Regresa la polémica sobre las visitas a la cueva de Altamira, en el municipio cántabro de Santillana del Mar. Como es conocido, la joya del arte paleolítico fue cerrada en 1977 por primera vez para evitar el deterioro producido por la masiva afluencia de gente y reabierta cinco años después, aunque limitando el número de visitantes.

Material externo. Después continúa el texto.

Definition modify_lookahead (lookahead_opt : option ProtoTime) : Handler Resp :=
  m ← get_membership;
  la ← match decode_logical_time_interval <$> lookahead_opt with
       | Some (Ok v) => if is_finite v && f64_geb v f64_ZERO then mret v
                        else ret_early (exception_variant InvalidLookahead "")
       | _ => ret_early (exception_variant InvalidLookahead "")
       end;
  fs ← get_federate m;
  return_if (negb (is_regulating (fs_time fs))) (exception_variant TimeRegulationIsNotEnabled "");;
  modify_federate m (set_fs_time (set_lookahead (λ _, la)));;
  mret ModifyLookaheadResponse.

Definition query_lits : Handler Resp :=
  m ← get_membership;
  fed ← get_federation m;
  let b := lbts fed in
  mret (QueryLitsResponse (Some {| logical_time_is_valid := is_finite b;
    logical_time := Some (encode_logical_time (if is_finite b then b else f64_ZERO)) |})).

Definition query_lookahead : Handler Resp :=
  m ← get_membership;
  fs ← get_federate m;
  return_if (negb (is_regulating (fs_time fs))) (exception_variant TimeRegulationIsNotEnabled "");;
  mret (QueryLookaheadResponse (Some (encode_logical_time_interval (lookahead (fs_time fs))))).
End handlers.

(** ** The invariant of time management *)

Record session_inv (fs : FederateSession) : Prop := {
  si_time : time_wf (fs_time fs);
  si_queue : queue_wf (tso_queue fs)
}.

Definition time_inv (fed : Federation) : Prop :=
  map_Forall (λ _ fs, session_inv fs) (federates fed).

Lemma time_inv_iff fed : time_inv fed ↔ fed_time_wf fed ∧ fed_queues_wf fed.
Proof.
  split.
  - intros H. split; intros fh fs Hfs; by destruct (H fh fs Hfs).
  - intros [H1 H2] fh fs Hfs. split; [by eapply H1|by eapply H2].
Qed.

Lemma update_federate_inv fh g fed :
  (∀ fs, federates fed !! fh = Some fs → session_inv fs → session_inv (g fs)) →
  time_inv fed → time_inv (update_federate fh g fed).
Proof.
  intros Hg HI k fs. simpl. rewrite lookup_alter_Some.
  intros [(<- & fs0 & Hfs0 & ->)|[_ Hfs]]; [apply Hg; [done|]|]; by eapply HI.
Qed.

Section effects.
Context {P : Prost}.

Lemma try_grant_inv node fed out :
  time_inv fed → time_inv (try_grant_pending_advances node fed out).1.
Proof.
  rewrite !time_inv_iff. intros [H1 H2].
  pose proof (rounds_advanced _ _ _ _ _ (try_grant_pending_advances_rounds node fed out)) as Ha.
  split; [by eapply fed_advanced_wf|].
  intros fh fs' Hfs'. destruct (fed_advanced_inv _ _ _ _ Ha Hfs') as (fs & Hfs & [->|(t & _ & ->)]);
    exact (H2 _ _ Hfs).
Qed.

Lemma drain_inv fh t node fed out :
  time_inv fed → time_inv (drain_tso_up_to fh t node fed out).1.
Proof.
  intros HI. rewrite drain_eq. destruct (federates fed !! fh) as [fs|]; simpl; [|done].
  apply update_federate_inv; [|done]. intros fs' _ []. split; [done|]. by apply drop_wf.
Qed.

Lemma drains_inv l node fed out :
  time_inv fed →
  time_inv (foldl (λ '(fed, out) '(fh, t), drain_tso_up_to fh t node fed out) (fed, out) l).1.
Proof.
  revert fed out. induction l as [|[fh t] l IH]; intros fed out HI; simpl; [done|].
  pose proof (drain_inv fh t node fed out HI). destruct (drain_tso_up_to fh t node fed out). by apply IH.
Qed.

Lemma with_tso_inv node fed out :
  time_inv fed → time_inv (try_grant_pending_advances_with_tso node fed out).1.
Proof.
  intros HI. unfold try_grant_pending_advances_with_tso.
  set (l := filter _ _). pose proof (drains_inv l node fed out HI).
  destruct (foldl _ _ l) as [fed' out']. by apply try_grant_inv.
Qed.

Lemma emit_grants_prefix node fed out l : out `prefix_of` emit_grants node fed out l.
Proof.
  unfold emit_grants. revert out. induction l as [|g l IH]; intros out; simpl; [done|].
  etransitivity; [|apply IH]. rewrite fan_out_app. by apply prefix_app_r.
Qed.

#[export] Instance try_grant_adds : AddsCallbacks try_grant_pending_advances.
Proof.
  intros node fed out. pose proof (try_grant_pending_advances_rounds node fed out) as Hr.
  destruct (rounds_callbacks _ _ _ _ _ Hr) as (granted & _ & _ & ->). apply emit_grants_prefix.
Qed.

Lemma drains_prefix l node fed out :
  out `prefix_of` (foldl (λ '(fed, out) '(fh, t), drain_tso_up_to fh t node fed out) (fed, out) l).2.
Proof.
  revert fed out. induction l as [|[fh t] l IH]; intros fed out; simpl; [done|].
  pose proof (adds_callbacks (e := drain_tso_up_to fh t) node fed out).
  destruct (drain_tso_up_to fh t node fed out). by etransitivity; [|apply IH].
Qed.

#[export] Instance with_tso_adds : AddsCallbacks try_grant_pending_advances_with_tso.
Proof.
  intros node fed out. unfold try_grant_pending_advances_with_tso. set (l := filter _ _).
  pose proof (drains_prefix l node fed out). destruct (foldl _ _ l) as [fed' out'].
  etransitivity; [done|]. apply (adds_callbacks (e := try_grant_pending_advances)).
Qed.
End effects.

Finalmente, se cerró de nuevo en 2002, y así sigue, tan sólo al alcance de los científicos, aunque de nuevo se ha planteado su reapertura: el Patronato, que el año pasado se mostró favorable a la reapertura, decidirá el próximo mes si las grutas permanecen cerradas o si se abren al público.

La paradoja es evidente: ¿tiene sentido encerrar a cal y canto un tesoro artístico con el argumento de que su exhibición lo deteriora? ¿Para qué sirve proteger estrictamente el acervo cultural si no se puede disfrutar de él? ¿No debería primar el goce de contemplar esas joyas sobre cualquier proteccionismo fundamentalista y radical?

Lo que la comunidad científica debería hacer es investigar cómo puede conseguirse que un flujo razonable de visitas no deteriore las pinturas en lugar de afanarse en demostrar que cualquier intromisión produce daños en teoría irreparables.